(** ** Nothing that is there changes *)
Lemma resolve_mono n f f' p v :
  f ⊆ f' → f !! resolve_fuel n f p = Some v → resolve_fuel n f' p = resolve_fuel n f p.
Proof.
  intros Hf. revert p. induction n as [|n IH]; intros p Hp; [done|]. cbn [resolve_fuel] in *.
  destruct (f !! p) as [w|] eqn:E; [|congruence].
  rewrite (lookup_weaken _ _ _ _ E Hf). destruct w; [done..|]. by apply IH.
Qed.
Lemma exists_mono f f' p : f ⊆ f' → exists_ f p = true → exists_ f' p = true.
Proof.
  unfold exists_, resolve. intros Hf Hp. destruct (f !! resolve_fuel 40 f p) as [v|] eqn:E; [|done].
  rewrite (resolve_mono _ _ _ _ _ Hf E), (lookup_weaken _ _ _ _ E Hf). done.
Qed.
Lemma dir_node_mono f f' p : f ⊆ f' → dir_node f p = true → dir_node f' p = true.
Proof.
  intros Hf. unfold dir_node. destruct p as [|c p]; [done|]. destruct (f !! (c :: p)) as [v|] eqn:E; [|done].
  by rewrite (lookup_weaken _ _ _ _ E Hf).
Qed.
Lemma write_mono f now p d : exists_ f p = false → f ⊆ (write f now p d).1.
Proof.
  intros He. unfold write. destruct (create f now p) as [f1 []] eqn:Ec; cbn [fst].
  2: by apply create_false in Ec as ->.
  pose proof Ec as Ec'. apply create_true in Ec as [-> Hr].
  assert (f !! resolve f p = None) as Hn.
  { unfold exists_ in He. unfold create in Ec'. destruct (f !! resolve f p) as [[]|]; try done.
    by destruct (_ || _). }
  unfold write_all. rewrite Hr. destruct (io_short _); cbn [fst];
    rewrite insert_insert_eq; by apply insert_subseteq.
Qed.
Lemma create_dirs_mono f now base rest : f ⊆ (create_dirs f now base rest).1.
Proof.
  revert f base. induction rest as [|c rest IH]; intros f base; [done|]. cbn [create_dirs].
  destruct (f !! (base ++ [c])) as [[]|] eqn:E; [done|apply IH|destruct (is_dir _ _); [apply IH|done]|].
  destruct (io_denied _); [done|]. etrans; [|apply IH]. by apply insert_subseteq.
Qed.
Lemma fetch_url_mono args url n now f f' : fetch_syz_url args url n now f = Ok f' → f ⊆ f'.
Proof.
  unfold fetch_syz_url. destruct (exists_ f _) eqn:E; [by intros [= ->]|].
  intros (text & _ & [= <-])%outcome_bind_Ok. by apply write_mono.
Qed.
Lemma fetch_crash_mono args crash i now f f' : fetch_syz_crash args crash i now f = Ok f' → f ⊆ f'.
Proof.
  unfold fetch_syz_crash. intros (f1 & H1%fetch_url_mono & H2)%outcome_bind_Ok.
  destruct (c_reproducer crash); [|by simplify_eq]. apply fetch_url_mono in H2. by etrans.
Qed.
Lemma fetch_all_mono args l i now f f' : fetch_all args l i now f = Ok f' → f ⊆ f'.
Proof.
  revert i f. induction l as [|crash l IH]; intros i f H; cbn [fetch_all] in H; [by simplify_eq|].
  apply outcome_bind_Ok in H as (f1 & H1%fetch_crash_mono & H2%IH). by etrans.
Qed.

(** ** What was asked for is there *)
(** The output directory can be written to. *)
Record writable (out : path) (f : fs) : Prop := {
  wr_dir : dir_node f out = true;
  wr_link n t : f !! (out ++ [n]) ≠ Some (NSymlink t);
  wr_io n : io_denied (out ++ [n]) = false ∧ io_short (out ++ [n]) = None
}.
(** A file of the run: it is there, and if there was nothing by its name, it
    holds the text at its address. *)
Definition fetched (args : Args) (now : Z) (f f' : fs) (n url : string) : Prop :=
  exists_ f' (output args ++ [n]) = true ∧
  (f !! (output args ++ [n]) = None →
   ∃ text, get_text ("https://syzkaller.appspot.com" +:+ url) = Some text ∧
     f' !! (output args ++ [n]) = Some (NFile text now)).
Lemma fetch_url_spec args url n now f f' :
  writable (output args) f → plain_name n → fetch_syz_url args url n now f = Ok f' →
  writable (output args) f' ∧ fetched args now f f' n url ∧
  ∀ q, q ≠ output args ++ [n] → f' !! q = f !! q.
Proof.
  intros [W1 W2 W3] Hn. unfold fetch_syz_url, fetched. rewrite path_join_plain by done. set (p := output args ++ [n]).
  assert (resolve f p = p) as Hr by (apply resolve_not_link; intros; apply W2).
  destruct (exists_ f p) eqn:E.
  { intros [= <-]. split; [done|]. split; [|done]. split; [done|]. intros Hp. exfalso.
    unfold exists_ in E. by rewrite Hr, Hp in E. }
  intros (text & Ht & [= <-])%outcome_bind_Ok. destruct (W3 n) as [Hd Hs].
  assert (f !! p = None) as Hnone.
  { unfold exists_ in E. rewrite Hr in E. destruct (f !! p) as [[d s|s|s]|] eqn:Ep; try done. by destruct (W2 n s). }
  assert (write f now p text = (<[p := NFile text now]> f, true)) as ->.
  { unfold write, create. rewrite Hr. unfold p at 1 2. rewrite Hd, parent_snoc, W1, Hnone. cbn [orb negb].
    unfold write_all. rewrite (resolve_not_link _ p) by (intros; rewrite lookup_insert_eq; done).
    unfold p at 1. rewrite Hs. by rewrite insert_insert_eq. }
  cbn [fst]. split_and!; [split| | |].
  - eapply dir_node_mono; [|exact W1]. by apply insert_subseteq.
  - intros m t. destruct (decide (output args ++ [m] = p)) as [->|Hne].
    + by rewrite lookup_insert_eq.
    + by rewrite lookup_insert_ne.
  - done.
  - unfold exists_. rewrite (resolve_not_link _ p) by (intros; rewrite lookup_insert_eq; done).
    by rewrite lookup_insert_eq.
  - intros _. exists text. rewrite lookup_insert_eq. split; [|done].
    unfold get_syz_url, unwrap in Ht. by destruct (get_text _); simplify_eq.
  - intros q Hq. by rewrite lookup_insert_ne.
Qed.

(** The names of the files. *)
Lemma name_plain args i s :
  plain_name (id args) → s ≠ "" → contains_char s "/" = false →
  plain_name (id args +:+ "." +:+ of_u64 (Z.of_nat i) +:+ s).
Proof.
  intros (Hne & Hdot & Hc) Hs Hsc. destruct (id args) as [|a t] eqn:E; [done|].
  split; [done|]. split.
  - rewrite str_app_cons. intros [= -> Heq]. apply (f_equal String.length) in Heq.
    rewrite !str_length_app in Heq. cbn in Heq. lia.
  - by rewrite !contains_char_app, Hc, of_u64_no_slash, Hsc.
Qed.
Lemma str_app_inv_head p s t : p +:+ s = p +:+ t → s = t.
Proof. induction p as [|c p IH]; [done|]. rewrite !str_app_cons. intros [= H]. auto. Qed.
Lemma name_inj args i j s :
  id args +:+ "." +:+ of_u64 (Z.of_nat i) +:+ s = id args +:+ "." +:+ of_u64 (Z.of_nat j) +:+ s → i = j.
Proof.
  intros H%str_app_inv_head%str_app_inv_head%str_app_inv_tail. unfold of_u64 in H.
  apply (inj pretty) in H. lia.
Qed.
Lemma kconfig_ne_repro args i j : kconfig_name args i ≠ repro_name args j.
Proof.
  unfold kconfig_name, repro_name. intros H%(f_equal last_char). rewrite <-!str_app_assoc in H.
  by rewrite !last_char_app in H.
Qed.
Definition crash_name (args : Args) (i : nat) (n : string) : Prop := n = kconfig_name args i ∨ n = repro_name args i.
Lemma crash_name_inj args i j n : crash_name args i n → crash_name args j n → i = j.
Proof.
  intros [-> | ->] [H|H].
  - by apply name_inj in H.
  - by apply kconfig_ne_repro in H.
  - symmetry in H. by apply kconfig_ne_repro in H.
  - by apply name_inj in H.
Qed.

■ ■ ■

# WHAT YOU SHOULD DO
Repeat exactly, please, each line from the beginning of the data through the line with "intros Hf. unfold" in it, and only those lines.

# EXERCISE RESPONSE
(** ** Nothing that is there changes *)
Lemma resolve_mono n f f' p v :
  f ⊆ f' → f !! resolve_fuel n f p = Some v → resolve_fuel n f' p = resolve_fuel n f p.
Proof.
  intros Hf. revert p. induction n as [|n IH]; intros p Hp; [done|]. cbn [resolve_fuel] in *.
  destruct (f !! p) as [w|] eqn:E; [|congruence].
  rewrite (lookup_weaken _ _ _ _ E Hf). destruct w; [done..|]. by apply IH.
Qed.
Lemma exists_mono f f' p : f ⊆ f' → exists_ f p = true → exists_ f' p = true.
Proof.
  unfold exists_, resolve. intros Hf Hp. destruct (f !! resolve_fuel 40 f p) as [v|] eqn:E; [|done].
  rewrite (resolve_mono _ _ _ _ _ Hf E), (lookup_weaken _ _ _ _ E Hf). done.
Qed.
Lemma dir_node_mono f f' p : f ⊆ f' → dir_node f p = true → dir_node f' p = true.
Proof.
  intros Hf. unfold dir_node. destruct p as [|c p]; [done|]. destruct (f !! (c :: p)) as [v|] eqn:E; [|done].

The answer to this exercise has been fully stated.